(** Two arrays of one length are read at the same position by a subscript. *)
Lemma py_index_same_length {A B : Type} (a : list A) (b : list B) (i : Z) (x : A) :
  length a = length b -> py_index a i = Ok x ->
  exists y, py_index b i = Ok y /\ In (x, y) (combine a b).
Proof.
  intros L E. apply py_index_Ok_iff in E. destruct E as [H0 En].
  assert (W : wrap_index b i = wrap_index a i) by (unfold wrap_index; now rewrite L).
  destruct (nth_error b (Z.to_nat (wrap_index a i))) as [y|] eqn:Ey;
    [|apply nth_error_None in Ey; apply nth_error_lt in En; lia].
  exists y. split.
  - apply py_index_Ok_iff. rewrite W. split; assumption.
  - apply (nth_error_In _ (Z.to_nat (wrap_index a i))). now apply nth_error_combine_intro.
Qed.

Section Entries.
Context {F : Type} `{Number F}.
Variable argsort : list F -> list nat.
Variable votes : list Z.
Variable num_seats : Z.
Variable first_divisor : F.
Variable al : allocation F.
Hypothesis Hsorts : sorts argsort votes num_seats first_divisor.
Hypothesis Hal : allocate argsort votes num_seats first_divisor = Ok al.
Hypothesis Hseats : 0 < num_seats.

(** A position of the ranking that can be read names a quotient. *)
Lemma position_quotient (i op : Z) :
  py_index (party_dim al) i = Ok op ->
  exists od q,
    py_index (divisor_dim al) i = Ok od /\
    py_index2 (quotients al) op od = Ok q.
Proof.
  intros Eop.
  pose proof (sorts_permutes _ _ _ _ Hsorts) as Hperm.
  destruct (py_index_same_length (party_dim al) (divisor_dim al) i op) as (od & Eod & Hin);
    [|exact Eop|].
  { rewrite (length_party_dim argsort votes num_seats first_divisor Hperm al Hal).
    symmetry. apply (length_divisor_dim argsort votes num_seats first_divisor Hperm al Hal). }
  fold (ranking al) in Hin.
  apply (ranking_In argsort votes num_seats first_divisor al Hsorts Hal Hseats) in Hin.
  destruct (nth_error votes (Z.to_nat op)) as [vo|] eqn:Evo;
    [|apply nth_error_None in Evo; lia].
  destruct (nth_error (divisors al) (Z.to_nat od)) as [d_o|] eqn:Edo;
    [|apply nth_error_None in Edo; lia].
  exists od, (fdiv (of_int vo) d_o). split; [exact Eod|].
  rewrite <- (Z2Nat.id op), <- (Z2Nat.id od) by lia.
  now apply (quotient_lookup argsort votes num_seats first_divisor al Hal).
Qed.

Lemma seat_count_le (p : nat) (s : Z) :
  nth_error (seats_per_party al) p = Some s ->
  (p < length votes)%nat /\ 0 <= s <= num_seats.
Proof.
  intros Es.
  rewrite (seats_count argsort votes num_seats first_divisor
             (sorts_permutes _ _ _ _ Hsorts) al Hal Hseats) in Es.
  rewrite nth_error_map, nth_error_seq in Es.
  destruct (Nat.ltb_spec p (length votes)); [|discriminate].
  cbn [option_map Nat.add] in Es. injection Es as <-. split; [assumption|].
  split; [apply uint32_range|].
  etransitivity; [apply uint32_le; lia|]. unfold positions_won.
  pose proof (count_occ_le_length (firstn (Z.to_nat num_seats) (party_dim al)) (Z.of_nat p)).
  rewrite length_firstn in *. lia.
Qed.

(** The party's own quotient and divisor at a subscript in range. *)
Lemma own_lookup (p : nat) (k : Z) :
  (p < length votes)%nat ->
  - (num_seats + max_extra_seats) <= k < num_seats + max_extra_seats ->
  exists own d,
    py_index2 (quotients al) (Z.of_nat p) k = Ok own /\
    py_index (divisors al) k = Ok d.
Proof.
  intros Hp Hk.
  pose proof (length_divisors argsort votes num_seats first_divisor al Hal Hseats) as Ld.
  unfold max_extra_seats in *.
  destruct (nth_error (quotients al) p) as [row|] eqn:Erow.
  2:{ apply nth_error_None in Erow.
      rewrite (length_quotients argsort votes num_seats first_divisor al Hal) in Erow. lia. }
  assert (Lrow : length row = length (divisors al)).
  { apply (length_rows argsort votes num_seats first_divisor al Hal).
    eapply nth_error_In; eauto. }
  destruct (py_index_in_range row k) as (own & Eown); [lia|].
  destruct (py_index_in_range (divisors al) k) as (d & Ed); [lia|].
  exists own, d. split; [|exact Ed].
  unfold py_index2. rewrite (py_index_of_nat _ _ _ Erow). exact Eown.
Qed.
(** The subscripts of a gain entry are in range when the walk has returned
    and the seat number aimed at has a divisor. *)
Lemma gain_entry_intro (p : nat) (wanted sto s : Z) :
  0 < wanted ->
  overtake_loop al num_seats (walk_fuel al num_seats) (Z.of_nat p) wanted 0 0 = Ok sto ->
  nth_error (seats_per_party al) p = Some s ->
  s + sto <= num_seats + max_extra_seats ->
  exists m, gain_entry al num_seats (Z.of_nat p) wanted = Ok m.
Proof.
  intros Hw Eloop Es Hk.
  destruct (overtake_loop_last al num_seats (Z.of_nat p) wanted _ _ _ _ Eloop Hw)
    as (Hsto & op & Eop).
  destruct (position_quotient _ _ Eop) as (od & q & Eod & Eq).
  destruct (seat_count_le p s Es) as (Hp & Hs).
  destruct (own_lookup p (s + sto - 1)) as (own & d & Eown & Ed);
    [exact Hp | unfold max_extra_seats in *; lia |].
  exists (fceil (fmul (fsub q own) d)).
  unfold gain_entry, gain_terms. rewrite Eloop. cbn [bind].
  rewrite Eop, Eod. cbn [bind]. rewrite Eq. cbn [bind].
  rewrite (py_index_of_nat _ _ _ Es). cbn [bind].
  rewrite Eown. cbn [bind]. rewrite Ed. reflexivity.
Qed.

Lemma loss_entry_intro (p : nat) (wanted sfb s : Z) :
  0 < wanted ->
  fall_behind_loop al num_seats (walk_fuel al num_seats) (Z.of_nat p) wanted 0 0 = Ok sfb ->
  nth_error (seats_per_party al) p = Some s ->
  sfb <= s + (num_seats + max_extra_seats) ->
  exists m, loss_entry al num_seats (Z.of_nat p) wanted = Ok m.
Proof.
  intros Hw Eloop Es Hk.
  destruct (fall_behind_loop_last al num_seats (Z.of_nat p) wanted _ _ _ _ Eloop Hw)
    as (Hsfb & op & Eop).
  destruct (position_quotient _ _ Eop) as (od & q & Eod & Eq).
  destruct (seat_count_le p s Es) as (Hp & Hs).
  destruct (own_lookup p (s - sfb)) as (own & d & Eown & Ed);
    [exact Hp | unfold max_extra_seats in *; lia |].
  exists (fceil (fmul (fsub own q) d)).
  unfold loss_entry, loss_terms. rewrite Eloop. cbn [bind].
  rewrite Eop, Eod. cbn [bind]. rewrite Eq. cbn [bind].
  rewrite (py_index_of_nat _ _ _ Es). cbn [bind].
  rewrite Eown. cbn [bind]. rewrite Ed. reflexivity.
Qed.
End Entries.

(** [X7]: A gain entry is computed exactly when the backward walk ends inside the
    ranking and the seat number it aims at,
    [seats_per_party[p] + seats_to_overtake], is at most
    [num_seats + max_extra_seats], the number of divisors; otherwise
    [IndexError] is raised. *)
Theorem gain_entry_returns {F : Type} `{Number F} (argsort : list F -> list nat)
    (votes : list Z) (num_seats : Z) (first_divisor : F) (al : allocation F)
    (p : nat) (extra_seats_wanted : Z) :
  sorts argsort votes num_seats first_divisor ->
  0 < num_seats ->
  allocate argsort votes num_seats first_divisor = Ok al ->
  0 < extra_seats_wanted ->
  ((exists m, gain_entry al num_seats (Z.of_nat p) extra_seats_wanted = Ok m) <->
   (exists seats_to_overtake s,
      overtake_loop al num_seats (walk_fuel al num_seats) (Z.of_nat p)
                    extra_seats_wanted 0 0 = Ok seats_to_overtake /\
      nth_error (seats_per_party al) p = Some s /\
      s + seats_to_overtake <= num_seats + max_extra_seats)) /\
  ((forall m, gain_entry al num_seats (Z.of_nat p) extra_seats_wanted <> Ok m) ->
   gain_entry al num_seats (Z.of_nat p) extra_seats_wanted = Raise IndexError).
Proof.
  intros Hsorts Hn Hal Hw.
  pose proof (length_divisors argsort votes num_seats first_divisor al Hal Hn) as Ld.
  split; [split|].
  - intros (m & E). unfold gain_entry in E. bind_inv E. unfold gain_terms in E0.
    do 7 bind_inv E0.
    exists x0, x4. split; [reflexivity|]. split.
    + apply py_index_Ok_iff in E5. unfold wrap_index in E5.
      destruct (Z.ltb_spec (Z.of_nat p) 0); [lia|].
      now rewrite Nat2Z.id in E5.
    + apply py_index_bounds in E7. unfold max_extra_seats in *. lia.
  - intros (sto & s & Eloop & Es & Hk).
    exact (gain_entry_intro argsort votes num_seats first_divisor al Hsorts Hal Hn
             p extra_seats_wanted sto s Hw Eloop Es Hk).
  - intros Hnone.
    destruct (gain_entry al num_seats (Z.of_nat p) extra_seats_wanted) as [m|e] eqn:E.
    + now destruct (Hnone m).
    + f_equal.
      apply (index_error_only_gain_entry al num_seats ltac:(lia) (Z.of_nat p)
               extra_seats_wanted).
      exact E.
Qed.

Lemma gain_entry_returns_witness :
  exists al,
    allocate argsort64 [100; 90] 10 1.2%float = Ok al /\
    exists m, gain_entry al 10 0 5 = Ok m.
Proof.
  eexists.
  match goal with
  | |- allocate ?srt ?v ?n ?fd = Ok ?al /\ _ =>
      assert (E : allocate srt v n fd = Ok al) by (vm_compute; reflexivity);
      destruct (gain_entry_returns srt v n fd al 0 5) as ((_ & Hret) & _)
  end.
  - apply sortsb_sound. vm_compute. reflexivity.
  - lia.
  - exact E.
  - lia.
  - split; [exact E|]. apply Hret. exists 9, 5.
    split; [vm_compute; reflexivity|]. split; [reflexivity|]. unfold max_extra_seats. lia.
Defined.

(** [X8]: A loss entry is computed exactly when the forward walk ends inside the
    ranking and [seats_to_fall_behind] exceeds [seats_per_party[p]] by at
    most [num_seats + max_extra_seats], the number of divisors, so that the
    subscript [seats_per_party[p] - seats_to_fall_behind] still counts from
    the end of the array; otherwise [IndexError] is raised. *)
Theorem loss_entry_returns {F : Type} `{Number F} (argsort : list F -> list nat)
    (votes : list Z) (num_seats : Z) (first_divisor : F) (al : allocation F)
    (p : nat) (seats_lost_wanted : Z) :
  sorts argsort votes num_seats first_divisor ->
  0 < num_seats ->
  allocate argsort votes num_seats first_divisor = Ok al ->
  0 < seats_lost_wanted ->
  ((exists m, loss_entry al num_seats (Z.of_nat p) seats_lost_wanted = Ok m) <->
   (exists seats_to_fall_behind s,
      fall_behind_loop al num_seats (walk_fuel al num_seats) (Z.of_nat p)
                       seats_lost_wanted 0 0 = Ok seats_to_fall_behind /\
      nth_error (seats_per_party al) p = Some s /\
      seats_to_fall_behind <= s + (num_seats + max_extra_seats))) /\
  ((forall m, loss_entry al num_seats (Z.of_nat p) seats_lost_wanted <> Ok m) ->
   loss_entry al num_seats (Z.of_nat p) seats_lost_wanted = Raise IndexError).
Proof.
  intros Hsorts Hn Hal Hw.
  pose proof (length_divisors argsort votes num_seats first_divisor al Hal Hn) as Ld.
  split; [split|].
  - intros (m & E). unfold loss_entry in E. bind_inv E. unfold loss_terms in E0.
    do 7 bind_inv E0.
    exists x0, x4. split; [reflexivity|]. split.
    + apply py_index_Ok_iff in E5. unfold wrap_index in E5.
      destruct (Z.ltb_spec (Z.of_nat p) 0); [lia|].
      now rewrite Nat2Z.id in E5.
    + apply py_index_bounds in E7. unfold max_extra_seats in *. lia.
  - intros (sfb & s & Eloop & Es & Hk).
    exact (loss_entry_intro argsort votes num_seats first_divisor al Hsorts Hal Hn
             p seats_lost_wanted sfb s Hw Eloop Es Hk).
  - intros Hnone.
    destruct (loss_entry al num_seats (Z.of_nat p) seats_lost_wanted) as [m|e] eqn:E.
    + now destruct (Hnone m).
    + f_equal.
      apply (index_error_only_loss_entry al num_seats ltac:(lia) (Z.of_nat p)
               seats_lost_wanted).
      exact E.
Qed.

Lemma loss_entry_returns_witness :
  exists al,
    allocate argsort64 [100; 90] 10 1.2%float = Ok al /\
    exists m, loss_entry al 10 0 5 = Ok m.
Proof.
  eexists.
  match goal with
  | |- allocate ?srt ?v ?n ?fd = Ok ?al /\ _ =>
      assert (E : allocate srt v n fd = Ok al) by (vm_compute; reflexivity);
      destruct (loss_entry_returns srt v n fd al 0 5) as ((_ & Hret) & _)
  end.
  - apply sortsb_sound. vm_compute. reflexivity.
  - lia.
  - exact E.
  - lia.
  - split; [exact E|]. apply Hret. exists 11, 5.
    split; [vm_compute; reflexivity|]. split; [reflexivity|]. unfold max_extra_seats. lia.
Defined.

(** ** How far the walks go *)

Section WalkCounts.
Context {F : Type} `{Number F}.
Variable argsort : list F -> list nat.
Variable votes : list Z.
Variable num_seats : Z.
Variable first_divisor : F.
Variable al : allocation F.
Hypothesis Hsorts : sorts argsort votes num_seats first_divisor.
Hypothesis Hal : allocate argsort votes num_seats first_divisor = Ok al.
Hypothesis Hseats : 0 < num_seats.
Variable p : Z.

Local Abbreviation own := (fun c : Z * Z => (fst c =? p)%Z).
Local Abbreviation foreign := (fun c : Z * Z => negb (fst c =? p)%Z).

+===+

**Aim of the exercise**. Produce the lines from the top of the listing through the "- apply py_index_Ok_iff." line exactly as they appear, with no additional output.

**Solved problem**.
(** Two arrays of one length are read at the same position by a subscript. *)
Lemma py_index_same_length {A B : Type} (a : list A) (b : list B) (i : Z) (x : A) :
  length a = length b -> py_index a i = Ok x ->
  exists y, py_index b i = Ok y /\ In (x, y) (combine a b).
Proof.
  intros L E. apply py_index_Ok_iff in E. destruct E as [H0 En].
  assert (W : wrap_index b i = wrap_index a i) by (unfold wrap_index; now rewrite L).
  destruct (nth_error b (Z.to_nat (wrap_index a i))) as [y|] eqn:Ey;
    [|apply nth_error_None in Ey; apply nth_error_lt in En; lia].
  exists y. split.
  - apply py_index_Ok_iff. rewrite W. split; assumption.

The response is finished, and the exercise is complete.